[Opening DATA LISTING section]

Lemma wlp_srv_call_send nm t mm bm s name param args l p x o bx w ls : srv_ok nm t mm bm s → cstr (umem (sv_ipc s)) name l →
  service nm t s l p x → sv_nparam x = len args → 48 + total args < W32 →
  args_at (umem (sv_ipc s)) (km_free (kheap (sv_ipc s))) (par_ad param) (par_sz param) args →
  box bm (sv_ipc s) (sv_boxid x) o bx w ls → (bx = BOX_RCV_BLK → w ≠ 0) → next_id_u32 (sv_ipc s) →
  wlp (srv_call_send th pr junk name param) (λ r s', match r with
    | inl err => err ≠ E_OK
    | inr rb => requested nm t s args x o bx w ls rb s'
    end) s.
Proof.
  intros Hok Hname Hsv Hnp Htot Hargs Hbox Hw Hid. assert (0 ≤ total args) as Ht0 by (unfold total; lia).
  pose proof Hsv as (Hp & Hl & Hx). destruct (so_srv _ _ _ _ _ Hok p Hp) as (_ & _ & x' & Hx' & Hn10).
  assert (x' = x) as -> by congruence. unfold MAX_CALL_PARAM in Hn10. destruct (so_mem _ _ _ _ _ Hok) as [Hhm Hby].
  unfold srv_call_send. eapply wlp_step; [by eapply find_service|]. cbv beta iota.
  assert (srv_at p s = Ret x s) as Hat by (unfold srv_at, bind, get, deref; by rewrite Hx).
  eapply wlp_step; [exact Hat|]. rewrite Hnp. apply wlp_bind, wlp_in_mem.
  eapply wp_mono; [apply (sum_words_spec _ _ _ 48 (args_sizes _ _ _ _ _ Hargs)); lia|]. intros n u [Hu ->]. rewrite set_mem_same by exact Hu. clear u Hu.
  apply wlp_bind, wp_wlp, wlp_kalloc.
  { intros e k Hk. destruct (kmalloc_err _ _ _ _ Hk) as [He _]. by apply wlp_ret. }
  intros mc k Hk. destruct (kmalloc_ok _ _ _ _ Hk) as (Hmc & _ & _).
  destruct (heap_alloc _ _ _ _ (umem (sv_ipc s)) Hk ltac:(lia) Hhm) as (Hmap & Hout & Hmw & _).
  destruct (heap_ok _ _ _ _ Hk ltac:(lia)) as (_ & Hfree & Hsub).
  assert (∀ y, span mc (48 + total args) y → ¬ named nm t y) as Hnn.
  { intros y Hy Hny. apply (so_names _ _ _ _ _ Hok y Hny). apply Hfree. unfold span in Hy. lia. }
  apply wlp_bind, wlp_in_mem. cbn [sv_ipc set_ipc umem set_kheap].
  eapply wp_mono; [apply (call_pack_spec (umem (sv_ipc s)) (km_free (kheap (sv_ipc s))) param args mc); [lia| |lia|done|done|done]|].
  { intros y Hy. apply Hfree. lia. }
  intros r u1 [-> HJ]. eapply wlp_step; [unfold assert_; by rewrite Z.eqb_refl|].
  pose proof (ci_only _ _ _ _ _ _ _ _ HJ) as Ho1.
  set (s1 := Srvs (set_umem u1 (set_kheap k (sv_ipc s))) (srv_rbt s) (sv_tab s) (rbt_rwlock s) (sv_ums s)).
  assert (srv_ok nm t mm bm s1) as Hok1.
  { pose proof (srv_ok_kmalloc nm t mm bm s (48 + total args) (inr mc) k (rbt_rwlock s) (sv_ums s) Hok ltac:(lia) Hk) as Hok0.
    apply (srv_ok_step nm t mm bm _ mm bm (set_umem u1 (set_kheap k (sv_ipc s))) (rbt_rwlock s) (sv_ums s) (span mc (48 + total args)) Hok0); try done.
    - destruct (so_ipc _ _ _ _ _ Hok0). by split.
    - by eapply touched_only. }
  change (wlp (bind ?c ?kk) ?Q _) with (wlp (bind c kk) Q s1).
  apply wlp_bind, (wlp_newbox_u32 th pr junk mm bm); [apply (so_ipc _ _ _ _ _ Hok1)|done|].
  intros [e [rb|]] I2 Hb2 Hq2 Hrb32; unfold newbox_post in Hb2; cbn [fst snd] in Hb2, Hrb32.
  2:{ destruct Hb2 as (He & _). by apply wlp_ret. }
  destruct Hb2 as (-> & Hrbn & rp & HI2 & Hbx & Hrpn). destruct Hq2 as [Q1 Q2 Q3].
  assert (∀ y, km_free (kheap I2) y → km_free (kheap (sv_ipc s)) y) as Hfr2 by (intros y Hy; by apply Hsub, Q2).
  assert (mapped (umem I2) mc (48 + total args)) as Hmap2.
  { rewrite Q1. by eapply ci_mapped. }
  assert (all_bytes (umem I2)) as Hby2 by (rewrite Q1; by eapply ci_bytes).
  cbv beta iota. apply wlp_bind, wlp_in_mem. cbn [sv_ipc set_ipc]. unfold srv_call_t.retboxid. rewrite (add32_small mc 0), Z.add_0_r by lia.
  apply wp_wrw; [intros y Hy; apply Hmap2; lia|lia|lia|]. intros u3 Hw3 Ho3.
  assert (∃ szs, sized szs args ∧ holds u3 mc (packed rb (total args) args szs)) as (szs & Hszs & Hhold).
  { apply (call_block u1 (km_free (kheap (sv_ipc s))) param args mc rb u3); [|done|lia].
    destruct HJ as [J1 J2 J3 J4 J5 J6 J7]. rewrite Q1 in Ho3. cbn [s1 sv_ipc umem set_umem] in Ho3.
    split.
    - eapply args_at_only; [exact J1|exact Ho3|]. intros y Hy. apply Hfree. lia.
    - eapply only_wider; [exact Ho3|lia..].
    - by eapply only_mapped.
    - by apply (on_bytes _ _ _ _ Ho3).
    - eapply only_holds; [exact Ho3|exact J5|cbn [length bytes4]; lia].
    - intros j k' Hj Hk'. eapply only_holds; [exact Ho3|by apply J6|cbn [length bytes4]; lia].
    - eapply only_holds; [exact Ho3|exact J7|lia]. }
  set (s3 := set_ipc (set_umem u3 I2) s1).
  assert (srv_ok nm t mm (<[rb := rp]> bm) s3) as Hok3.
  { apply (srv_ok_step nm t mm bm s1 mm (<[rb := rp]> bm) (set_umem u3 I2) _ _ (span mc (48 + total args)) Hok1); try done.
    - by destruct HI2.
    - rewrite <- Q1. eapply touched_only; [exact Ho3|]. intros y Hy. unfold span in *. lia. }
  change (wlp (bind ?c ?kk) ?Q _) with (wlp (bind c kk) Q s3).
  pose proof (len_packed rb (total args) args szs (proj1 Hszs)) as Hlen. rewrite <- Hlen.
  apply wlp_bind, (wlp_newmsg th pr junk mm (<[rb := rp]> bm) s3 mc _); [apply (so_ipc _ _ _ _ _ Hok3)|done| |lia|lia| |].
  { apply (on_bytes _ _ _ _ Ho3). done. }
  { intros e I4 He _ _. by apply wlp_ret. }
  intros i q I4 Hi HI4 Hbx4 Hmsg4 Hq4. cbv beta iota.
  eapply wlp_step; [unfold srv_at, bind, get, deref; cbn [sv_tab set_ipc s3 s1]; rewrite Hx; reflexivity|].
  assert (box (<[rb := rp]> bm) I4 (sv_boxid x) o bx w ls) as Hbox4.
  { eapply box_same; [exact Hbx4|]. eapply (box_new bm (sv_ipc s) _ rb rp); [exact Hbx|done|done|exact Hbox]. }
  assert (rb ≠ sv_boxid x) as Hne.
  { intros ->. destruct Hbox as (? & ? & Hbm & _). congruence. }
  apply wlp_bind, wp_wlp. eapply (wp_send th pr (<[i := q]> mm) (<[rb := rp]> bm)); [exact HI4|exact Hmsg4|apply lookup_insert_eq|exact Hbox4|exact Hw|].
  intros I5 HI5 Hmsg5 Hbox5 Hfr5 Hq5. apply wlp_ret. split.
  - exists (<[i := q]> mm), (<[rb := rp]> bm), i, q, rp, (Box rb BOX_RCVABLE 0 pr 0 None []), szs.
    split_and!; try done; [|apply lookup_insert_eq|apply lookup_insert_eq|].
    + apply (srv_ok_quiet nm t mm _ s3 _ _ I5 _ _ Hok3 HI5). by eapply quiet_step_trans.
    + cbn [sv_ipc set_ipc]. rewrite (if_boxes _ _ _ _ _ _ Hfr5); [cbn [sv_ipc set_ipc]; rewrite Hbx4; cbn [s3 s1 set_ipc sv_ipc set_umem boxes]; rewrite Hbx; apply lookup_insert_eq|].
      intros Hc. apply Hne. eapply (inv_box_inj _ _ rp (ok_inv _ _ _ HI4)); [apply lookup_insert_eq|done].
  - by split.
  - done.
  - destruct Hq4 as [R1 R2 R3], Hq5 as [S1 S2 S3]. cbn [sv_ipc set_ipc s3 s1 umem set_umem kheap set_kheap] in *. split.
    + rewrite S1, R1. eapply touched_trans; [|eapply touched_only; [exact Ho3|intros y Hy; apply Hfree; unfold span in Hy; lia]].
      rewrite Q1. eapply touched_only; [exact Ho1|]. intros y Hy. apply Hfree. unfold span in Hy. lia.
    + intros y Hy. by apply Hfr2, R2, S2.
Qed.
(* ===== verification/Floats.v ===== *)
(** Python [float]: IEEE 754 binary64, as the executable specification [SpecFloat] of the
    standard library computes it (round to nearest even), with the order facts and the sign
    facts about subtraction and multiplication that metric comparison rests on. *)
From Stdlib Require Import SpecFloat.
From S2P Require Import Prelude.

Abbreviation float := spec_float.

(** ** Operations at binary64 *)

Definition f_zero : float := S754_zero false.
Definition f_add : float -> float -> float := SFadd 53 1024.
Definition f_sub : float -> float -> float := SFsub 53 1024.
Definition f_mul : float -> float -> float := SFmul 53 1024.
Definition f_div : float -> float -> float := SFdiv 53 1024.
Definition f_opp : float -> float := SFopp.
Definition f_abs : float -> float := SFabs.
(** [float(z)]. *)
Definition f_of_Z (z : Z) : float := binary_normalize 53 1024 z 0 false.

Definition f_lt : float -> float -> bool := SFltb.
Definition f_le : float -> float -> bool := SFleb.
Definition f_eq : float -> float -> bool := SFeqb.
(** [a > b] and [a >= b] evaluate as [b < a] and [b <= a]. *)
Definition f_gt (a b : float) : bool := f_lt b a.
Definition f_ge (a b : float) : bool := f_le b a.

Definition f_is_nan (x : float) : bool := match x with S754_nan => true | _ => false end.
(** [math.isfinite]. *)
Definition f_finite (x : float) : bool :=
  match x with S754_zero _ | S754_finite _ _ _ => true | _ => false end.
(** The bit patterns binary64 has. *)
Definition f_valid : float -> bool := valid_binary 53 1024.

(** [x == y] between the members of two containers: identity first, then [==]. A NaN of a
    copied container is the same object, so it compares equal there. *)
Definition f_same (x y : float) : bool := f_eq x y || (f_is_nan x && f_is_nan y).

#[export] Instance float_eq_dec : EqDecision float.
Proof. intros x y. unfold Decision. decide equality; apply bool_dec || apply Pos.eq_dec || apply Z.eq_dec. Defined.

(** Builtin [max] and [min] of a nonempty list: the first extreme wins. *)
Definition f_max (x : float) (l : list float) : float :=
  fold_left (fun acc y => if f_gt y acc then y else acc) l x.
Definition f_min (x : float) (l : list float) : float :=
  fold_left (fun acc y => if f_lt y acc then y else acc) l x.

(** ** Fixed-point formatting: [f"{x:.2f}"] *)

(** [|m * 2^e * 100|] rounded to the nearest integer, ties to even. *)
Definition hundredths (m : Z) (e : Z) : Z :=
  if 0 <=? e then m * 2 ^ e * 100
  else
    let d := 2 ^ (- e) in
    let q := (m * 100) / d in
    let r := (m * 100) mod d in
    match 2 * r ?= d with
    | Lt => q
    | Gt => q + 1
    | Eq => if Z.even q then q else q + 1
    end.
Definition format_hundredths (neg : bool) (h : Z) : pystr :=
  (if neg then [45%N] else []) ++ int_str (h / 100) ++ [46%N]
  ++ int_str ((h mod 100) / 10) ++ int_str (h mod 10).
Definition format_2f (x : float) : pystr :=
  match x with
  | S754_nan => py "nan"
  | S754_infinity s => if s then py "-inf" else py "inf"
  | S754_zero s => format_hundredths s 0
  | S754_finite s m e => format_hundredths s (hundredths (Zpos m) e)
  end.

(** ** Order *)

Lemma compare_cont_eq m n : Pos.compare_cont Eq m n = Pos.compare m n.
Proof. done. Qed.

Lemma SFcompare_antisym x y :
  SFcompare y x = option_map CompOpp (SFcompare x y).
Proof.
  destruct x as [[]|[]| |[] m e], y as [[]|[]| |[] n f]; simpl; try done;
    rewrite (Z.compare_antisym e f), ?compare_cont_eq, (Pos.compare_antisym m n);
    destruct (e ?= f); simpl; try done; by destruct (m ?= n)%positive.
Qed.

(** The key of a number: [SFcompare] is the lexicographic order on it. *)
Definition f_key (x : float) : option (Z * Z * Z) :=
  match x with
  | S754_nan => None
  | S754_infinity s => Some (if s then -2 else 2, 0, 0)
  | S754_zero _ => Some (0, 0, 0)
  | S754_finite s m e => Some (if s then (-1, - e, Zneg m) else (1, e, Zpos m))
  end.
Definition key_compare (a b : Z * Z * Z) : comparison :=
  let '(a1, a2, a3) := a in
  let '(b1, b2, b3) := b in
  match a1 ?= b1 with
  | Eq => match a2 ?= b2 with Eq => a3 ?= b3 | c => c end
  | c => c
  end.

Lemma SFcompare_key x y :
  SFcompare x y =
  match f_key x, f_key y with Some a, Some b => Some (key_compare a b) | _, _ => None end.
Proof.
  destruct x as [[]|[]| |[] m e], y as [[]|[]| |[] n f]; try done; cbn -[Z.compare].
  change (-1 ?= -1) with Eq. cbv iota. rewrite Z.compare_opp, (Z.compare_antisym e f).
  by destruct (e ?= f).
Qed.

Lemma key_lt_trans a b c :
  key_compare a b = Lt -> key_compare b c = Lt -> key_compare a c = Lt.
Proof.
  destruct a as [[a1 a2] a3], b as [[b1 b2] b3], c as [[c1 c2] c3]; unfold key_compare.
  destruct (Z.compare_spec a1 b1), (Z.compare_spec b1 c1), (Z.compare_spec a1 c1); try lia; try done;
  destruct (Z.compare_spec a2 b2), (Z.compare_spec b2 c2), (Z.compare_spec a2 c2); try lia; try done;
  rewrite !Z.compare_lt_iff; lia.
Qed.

[Closing DATA LISTING section]

== TASK TO COMPLETE ==
Find "facts" in the preceding records. Copy each line that holds it.

== EXERCISE ANSWER ==
    standard library computes it (round to nearest even), with the order facts and the sign
    facts about subtraction and multiplication that metric comparison rests on. *)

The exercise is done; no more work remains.